As GST is a tax on all goods and services, it will apply to almost everything you buy in New Zealand. That incorporates food, medicine, equipment, the doctor, going to the hairdressers, even the activities you are probably going to do as a traveler in New Zealand.

The couple of notable Exceptions of GST are:
·         Bank administrations, including interest
·         Rent
·         Duty-free items
·         Your wage, which is subject to other expenses

Who needs to register for GST?

Companies with a turnover of $60,000 or more are required to register. You might be an exception if you sell GST-exempt goods and services. You can get into legal issues if you don't register for (and gather) GST when you should.

Advantages of registering

In case you're GST registered, you don't end up paying GST on business expenses. Still, you'll get taxed the GST-inclusive cost when you buy something, yet you can claim that refund when you file your return with the IRD.

What do I need to register?

To register, you'll need:
·         An IRD number (and a my IR online account)
·         A business industry classification code
·         Bank account details of your business


Choosing your accounting basis:

Your accounting basis decides when you owe GST on sales (and when you can claim it on costs). There are three alternatives, however, they may not all be accessible to you.

·         Payments basis: You owe GST on a sale when you get payment from a client.

·         Invoice basis: You owe GST on a sale when you raise an invoice or when you get paid, whichever ranks at the top.

·         Hybrid basis: You follow the basis of the invoices when working out what GST you owe, and the basis of the payments when working out what you can claim back. It can get confusing so just a couple of businesses utilize the Hybrid basis.

Registering for GST online

It's easy to register for GST yourself and it costs nothing. Simply head over to the IRD site.

When you're registered for GST

When you've registered for GST you'll have to:
·         Add GST to your costs
·         Issue tax invoices to your clients
·         Keep receipts and solicitations to guarantee back GST on costs of doing business
·         File GST refund with the IRD
·         Pay any GST due

How to calculate GST?

The easiest approach to figure the GST is as follows:
Multiply a cost by 3, and afterward divide it by 23.
For example, your grocery shopping for a week is NZ$60…
60 x 3 = 180
180/23 = 7.82
There is NZ$7.82 of GST in your NZ$60 grocery shopping.
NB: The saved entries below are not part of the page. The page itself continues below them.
(* ===== verification/Words.v ===== *)
(** * Words made of fields

    The algebra of words that macros put together from fields and take apart: a
    shift of an [int] with its undefined cases, masks of any position, and two
    descriptions of packed words that the files of packed codes and sets use: a
    [code] packs operands and gives them back, a [view] names the fields of a word
    from bit 0 upward. *)
From S2P Require Import Prelude.

(** ** Arithmetic of [int] operands *)

(** [x << k] on [int]: no value if [x] is negative or the result does not fit. *)
Definition int_shl (x k : Z) : option Z := if decide (0 <= x) then int_val (x ≪ k) else None.

Lemma int_shl_Some x k : 0 <= k -> 0 <= x -> x * 2 ^ k < 2 ^ 31 -> int_shl x k = Some (x ≪ k).
Proof.
  intros Hk Hx H. unfold int_shl. rewrite decide_True by done. apply int_val_Some.
  rewrite Z.shiftl_mul_pow2 by done. unfold in_s32. pose proof (Z.pow_nonneg 2 k). nia.
Qed.

Lemma int_shl_None x k : 0 <= k -> 0 <= x -> 2 ^ 31 <= x * 2 ^ k -> int_shl x k = None.
Proof.
  intros Hk Hx H. unfold int_shl. rewrite decide_True by done. unfold int_val.
  rewrite decide_False; [done|]. rewrite Z.shiftl_mul_pow2 by done. unfold in_s32. lia.
Qed.

(** ** Masks and disjoint sums *)

(** A mask whose low [k] bits are clear. *)
Lemma land_shifted k c x : 0 <= k -> x &&& (c ≪ k) = ((x ≫ k) &&& c) ≪ k.
Proof.
  intros Hk. apply Z.bits_inj'. intros n Hn. rewrite Z.land_spec. destruct (decide (n < k)).
  - by rewrite !Z.shiftl_spec_low, andb_false_r by lia.
  - rewrite !Z.shiftl_spec, Z.land_spec, Z.shiftr_spec by lia. do 2 f_equal. lia.
Qed.

(** A mask of the [w] bits from bit [k]. *)
Lemma land_field k w x : 0 <= k -> 0 <= w -> x &&& ((2 ^ w - 1) ≪ k) = x / 2 ^ k mod 2 ^ w * 2 ^ k.
Proof. intros Hk Hw. by rewrite land_shifted, land_mask, shiftl_mul, shiftr_div. Qed.

Lemma lor_plus k x y : 0 <= k -> 0 <= y < 2 ^ k -> x mod 2 ^ k = 0 -> x ||| y = x + y.
Proof.
  intros Hk Hy Hx. pose proof (Z.div_mod x (2 ^ k) ltac:(lia)) as Hd.
  replace x with ((x / 2 ^ k) ≪ k) at 1 by (rewrite shiftl_mul; lia). rewrite lor_disjoint by done. lia.
Qed.

Lemma lor_plus_rev k x y : 0 <= k -> 0 <= y < 2 ^ k -> x mod 2 ^ k = 0 -> y ||| x = y + x.
Proof. intros. rewrite Z.lor_comm, (lor_plus k) by done. lia. Qed.

(** Every mask by a constant becomes a remainder, every shift a product or a
    quotient, and every sum of disjoint words an addition. *)
Ltac closed_pos c := lazymatch c with xH => idtac | xO ?d => closed_pos d | xI ?d => closed_pos d end.
Ltac unmask :=
  repeat match goal with
  | |- context [?x &&& Zpos ?c] =>
    closed_pos c;
    let k := eval vm_compute in (Z.log2 (Z.land (Zpos c) (Z.opp (Zpos c)))) in
    let w := eval vm_compute in (Z.log2 (Zpos c + 2 ^ k) - k) in
    let v := eval vm_compute in ((2 ^ w - 1) ≪ k) in
    lazymatch v with Zpos c => idtac end;
    lazymatch k with
    | 0 => change (x &&& Zpos c) with (x &&& (2 ^ w - 1)); rewrite (land_mask x w) by done
    | _ => change (x &&& Zpos c) with (x &&& ((2 ^ w - 1) ≪ k)); rewrite (land_field k w x) by done
    end
  end.
Ltac unshift := rewrite ?shiftl_mul, ?shiftr_div by done.
Ltac pow_const :=
  repeat match goal with
  | |- context [2 ^ ?e] => let v := eval vm_compute in (2 ^ e) in
      lazymatch v with Zpos ?p => closed_pos p end; change (2 ^ e) with v
  | H : context [2 ^ ?e] |- _ => let v := eval vm_compute in (2 ^ e) in
      lazymatch v with Zpos ?p => closed_pos p end; change (2 ^ e) with v in H
  end.
Ltac word_arith := unfold in_word, wrap in *; pow_const; Z.to_euclidean_division_equations; lia.

(** ** Codes *)

(** Operands packed into a word of [code_bits] bits and the macros that give them
    back, one per operand. [code_operands] says what each operand may be; where the
    first operand may reach bit 31 of an [int], [code_limit] is the value from which
    on it does. *)
Record code : Type := Code {
  code_name : string;
  code_operands : list (Z -> Prop);
  code_limit : option Z;
  code_pack : list Z -> option Z;
  code_fields : list (Z -> Z);
  code_bits : Z }.

Definition pack1 (f : Z -> option Z) (vs : list Z) : option Z :=
  match vs with [a] => f a | _ => None end.
Definition pack2 (f : Z -> Z -> option Z) (vs : list Z) : option Z :=
  match vs with [a; b] => f a b | _ => None end.
Definition pack3 (f : Z -> Z -> Z -> option Z) (vs : list Z) : option Z :=
  match vs with [a; b; c] => f a b c | _ => None end.
Definition pack5 (f : Z -> Z -> Z -> Z -> Z -> option Z) (vs : list Z) : option Z :=
  match vs with [a; b; c; d; e] => f a b c d e | _ => None end.

Definition overflows (c : code) (vs : list Z) : bool :=
  match code_limit c, vs with Some l, v :: _ => l <=? v | _, _ => false end.

Definition code_ok (c : code) : Prop :=
  forall vs, Forall2 (fun P v => P v) (code_operands c) vs ->
  if overflows c vs then code_pack c vs = None
  else exists x, code_pack c vs = Some x /\ in_word (code_bits c) x /\ map (fun f => f x) (code_fields c) = vs.

(** ** Views *)

(** How a macro hands out its field: shifted down, in place, as a number of 4-byte
    units in bytes, or shifted down with the sign of its top bit. *)
Inductive look : Type := Down | Inplace | Quads | Signed.

(** The fields of a word from bit 0 upward; a segment without a macro is a gap. *)
Record view : Type := View {
  view_name : string;
  view_segs : list (Z * option (look * (Z -> Z))) }.

Definition signed (w v : Z) : Z := if v <? 2 ^ (w - 1) then v else v - 2 ^ w.
Definition seen (l : look) (o w x : Z) : Z :=
  let v := x / 2 ^ o mod 2 ^ w in
  match l with Down => v | Inplace => v * 2 ^ o | Quads => v * 4 | Signed => signed w v end.

Fixpoint segs_read (o : Z) (segs : list (Z * option (look * (Z -> Z)))) (x : Z) : Prop :=
  match segs with
  | [] => True
  | (w, None) :: r => segs_read (o + w) r x
  | (w, Some (l, f)) :: r => f x = seen l o w x /\ segs_read (o + w) r x
  end.
Definition view_bits (v : view) : Z := foldr Z.add 0 (map fst (view_segs v)).

(** Every macro reads exactly its segment, for every word of the size of the view. *)
Definition view_ok (v : view) : Prop :=
  Forall (fun s => 0 < fst s) (view_segs v) /\
  forall x, in_word (view_bits v) x -> segs_read 0 (view_segs v) x.

(** A view without gaps determines the word. *)
Definition full (v : view) : bool := forallb (fun s => match snd s with Some _ => true | None => false end) (view_segs v).
Definition view_fields (v : view) (x : Z) : list Z :=
  omap (fun s => match snd s with Some (_, f) => Some (f x) | None => None end) (view_segs v).

Lemma seen_inj l o w x y : 0 <= o -> 0 < w -> seen l o w x = seen l o w y ->
  x / 2 ^ o mod 2 ^ w = y / 2 ^ o mod 2 ^ w.
Proof.
  intros Ho Hw. unfold seen, signed. pose proof (Z.pow_pos_nonneg 2 o).
  pose proof (Z.mod_pos_bound (x / 2 ^ o) (2 ^ w)). pose proof (Z.mod_pos_bound (y / 2 ^ o) (2 ^ w)).
  destruct l; intros E; [done|nia|lia|]. revert E. case_match eqn:E1; case_match eqn:E2; lia.
Qed.

Lemma mod_pow_split x y o w : 0 <= o -> 0 <= w -> x mod 2 ^ o = y mod 2 ^ o ->
  x / 2 ^ o mod 2 ^ w = y / 2 ^ o mod 2 ^ w -> x mod 2 ^ (o + w) = y mod 2 ^ (o + w).
Proof.
  intros Ho Hw H1 H2. pose proof (Z.pow_pos_nonneg 2 o). pose proof (Z.pow_pos_nonneg 2 w).
  rewrite Z.pow_add_r, !Z.rem_mul_r by lia. by rewrite H1, H2.
Qed.

Lemma segs_agree segs o x y : 0 <= o -> Forall (fun s => 0 < fst s) segs ->
  forallb (fun s => match snd s with Some _ => true | None => false end) segs = true ->
  segs_read o segs x -> segs_read o segs y ->
  omap (fun s : Z * option (look * (Z -> Z)) => match snd s with Some (_, f) => Some (f x) | None => None end) segs =
  omap (fun s : Z * option (look * (Z -> Z)) => match snd s with Some (_, f) => Some (f y) | None => None end) segs ->
  x mod 2 ^ o = y mod 2 ^ o ->
  x mod 2 ^ (o + foldr Z.add 0 (map fst segs)) = y mod 2 ^ (o + foldr Z.add 0 (map fst segs)).
Proof.
  revert o. induction segs as [|[w [[l f]|]] r IH]; intros o Ho Hp Hf Hx Hy E H0; cbn in *; [by rewrite Z.add_0_r| |done].
  apply Forall_cons in Hp as [Hw Hp]. cbn in Hw. destruct Hx as [Ex Hx], Hy as [Ey Hy].
  injection E as Ef E. rewrite Z.add_assoc. apply IH; try done; [lia|].
  apply mod_pow_split; try done; [lia|]. apply (seen_inj l); [done..|congruence].
Qed.

Lemma view_determines v x y : view_ok v -> full v = true ->
  in_word (view_bits v) x -> in_word (view_bits v) y -> view_fields v x = view_fields v y -> x = y.
Proof.
  intros [Hp H] Hf Hx Hy E. unfold in_word in Hx, Hy.
  rewrite <- (Z.mod_small x (2 ^ view_bits v)), <- (Z.mod_small y (2 ^ view_bits v)) by done.
  change (view_bits v) with (0 + view_bits v). apply (segs_agree (view_segs v) 0); try done; [by apply H..|].
  by rewrite !Z.mod_1_r.
Qed.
Claiming GST (and input tax credits)

GST-Registered organizations can claim back the GST they pay on costs of manufacturing overheads. Furthermore, sometimes, they can claim back GST that they've just paid to the IRD. We should investigate what you can claim back.

When you can claim GST back

·         You can claim GST back when
·         You've obtained goods or services for your business
·         A client leaves you with an awful obligation

As a GST-Registered business, you'll have to tell the government the amount you've collected and the amount you've paid. You do this by submitting a GST return. You'll require a record of the GST amount you gathered on sales, and what amount was paid on the purchase. You won't have to submit tax invoices when you file your GST return, yet you should have them available.